● Exercise directions: Through the line that contains "Global Arguments Throw", return the data below exactly, starting at its first line; leave the rest out.

Collected data

——

(** * Diff strategies of the patch-application engine

    A shallow embedding of the strategy selector ([getDiffStrategy]), of the
    Search-Replace, Optimized Unified, Parallel and Smart Hybrid strategies
    and of the language gate and the cache of the AST-Aware strategy,
    followed by the properties proved about them.

    Conventions of the embedding.
    - A JavaScript string is a [string]: a sequence of code units, here
      restricted to the 8-bit range (ASCII / Latin-1 text).
    - A JavaScript number that holds an index, a size or a line number is a
      [Z]. A similarity score or a threshold is a rational [Q], and the
      arithmetic on scores and thresholds is that of binary64 numbers:
      every operator rounds its exact result to the nearest binary64
      number ([JS.double]), and a threshold that the caller writes in
      decimal stands for the binary64 number nearest to it.
    - [undefined] is [None]; an exception is the [Throw] completion.
    - Timer and heap readings ([performance.now], [process.memoryUsage]) are
      left out of [DiffMetrics]; only [accuracyScore] is kept. *)

From Stdlib Require Import ZArith QArith Qabs Qround Lia Lqa Ascii Floats.
From stdpp Require Import base option list strings gmap pretty.

(* ===================================================================== *)
(** * Part I: the embedding                                               *)
(* ===================================================================== *)

(** ** JavaScript primitives used by the strategies *)

Module JS.

(** A completion: a value, or an exception carrying [error.message]. *)
Inductive completion (A : Type) : Type :=
| Normal (a : A)
| Throw (message : string).
Global Arguments Normal {A} a.
Global Arguments Throw {A} message.

Global Instance completion_ret : MRet completion := fun A a => Normal a.
Global Instance completion_bind : MBind completion := fun A B f m =>
  match m with
  | Normal a => f a
  | Throw msg => Throw msg
  end.

(** Truthiness of a number that may be [undefined]. *)
Definition truthy (n : option Z) : bool :=
  match n with
  | Some k => negb (k =? 0)%Z
  | None => false
  end.

(** [s.startsWith(p)] *)
Definition startsWith (s p : string) : bool := String.prefix p s.

(** [s.includes(sub)] *)
Fixpoint includes (s sub : string) : bool :=
  String.prefix sub s ||
  match s with
  | EmptyString => false
  | String _ s' => includes s' sub
  end.

(** [s.split(sep)] for a separator of one code unit. *)
Fixpoint split (sep : ascii) (s : string) : list string :=
  match s with
  | EmptyString => [EmptyString]
  | String c s' =>
      if Ascii.eqb c sep then EmptyString :: split sep s'
      else match split sep s' with
           | [] => [String c EmptyString]
           | l :: ls => String c l :: ls
           end
  end.

(** [s.split("")] *)
Fixpoint chars (s : string) : list string :=
  match s with
  | EmptyString => []
  | String c s' => String c EmptyString :: chars s'
  end.

(** [s.split(/\r?\n/)] *)
Fixpoint splitLines (s : string) : list string :=
  match s with
  | EmptyString => [EmptyString]
  | String c s' =>
      if Ascii.eqb c "010"%char then EmptyString :: splitLines s'
      else if Ascii.eqb c "013"%char
              && String.prefix (String "010"%char EmptyString) s'
      then splitLines s'
      else match splitLines s' with
           | [] => [String c EmptyString]
           | l :: ls => String c l :: ls
           end
  end.

(** [arr.join(sep)] *)
Definition join (sep : string) (l : list string) : string := String.concat sep l.

(** White space and line terminators of the 8-bit range, as matched by
    [\s] and removed by [trim]. *)
Definition isWhite (c : ascii) : bool :=
  match c with
  | "009" | "010" | "011" | "012" | "013" | " " | "160" => true
  | _ => false
  end%char.

(** [s.replace(/\s+/g, "")] *)
Fixpoint removeWhite (s : string) : string :=
  match s with
  | EmptyString => EmptyString
  | String c s' => if isWhite c then removeWhite s' else String c (removeWhite s')
  end.

Fixpoint trimStart (s : string) : string :=
  match s with
  | EmptyString => EmptyString
  | String c s' => if isWhite c then trimStart s' else s
  end.

Definition trimEnd (s : string) : string :=
  String.rev (trimStart (String.rev s)).

(** [s.trim()] *)
Definition trim (s : string) : string := trimEnd (trimStart s).

Definition lowerChar (c : ascii) : ascii :=
  let n := Ascii.N_of_ascii c in
  if ((65 <=? n) && (n <=? 90))%N then Ascii.ascii_of_N (n + 32)
  else if ((192 <=? n) && (n <=? 222) && negb (n =? 215))%N
  then Ascii.ascii_of_N (n + 32)
  else c.

(** [s.toLowerCase()] *)
Fixpoint toLowerCase (s : string) : string :=
  match s with
  | EmptyString => EmptyString
  | String c s' => String (lowerChar c) (toLowerCase s')
  end.

(** Relative index of [slice] and [splice]: a negative index counts from
    the end, and the result is clamped to [0 .. len]. *)
Definition relIndex (len : nat) (k : Z) : nat :=
  Z.to_nat (if (k <? 0)%Z then Z.max (Z.of_nat len + k) 0
            else Z.min k (Z.of_nat len)).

——

● Answer box:
(** * Diff strategies of the patch-application engine

    A shallow embedding of the strategy selector ([getDiffStrategy]), of the
    Search-Replace, Optimized Unified, Parallel and Smart Hybrid strategies
    and of the language gate and the cache of the AST-Aware strategy,
    followed by the properties proved about them.

    Conventions of the embedding.
    - A JavaScript string is a [string]: a sequence of code units, here
      restricted to the 8-bit range (ASCII / Latin-1 text).
    - A JavaScript number that holds an index, a size or a line number is a
      [Z]. A similarity score or a threshold is a rational [Q], and the
      arithmetic on scores and thresholds is that of binary64 numbers:
      every operator rounds its exact result to the nearest binary64
      number ([JS.double]), and a threshold that the caller writes in
      decimal stands for the binary64 number nearest to it.
    - [undefined] is [None]; an exception is the [Throw] completion.
    - Timer and heap readings ([performance.now], [process.memoryUsage]) are
      left out of [DiffMetrics]; only [accuracyScore] is kept. *)

From Stdlib Require Import ZArith QArith Qabs Qround Lia Lqa Ascii Floats.
From stdpp Require Import base option list strings gmap pretty.

(* ===================================================================== *)
(** * Part I: the embedding                                               *)
(* ===================================================================== *)

(** ** JavaScript primitives used by the strategies *)

Module JS.

(** A completion: a value, or an exception carrying [error.message]. *)
Inductive completion (A : Type) : Type :=
| Normal (a : A)
| Throw (message : string).
Global Arguments Normal {A} a.
Global Arguments Throw {A} message.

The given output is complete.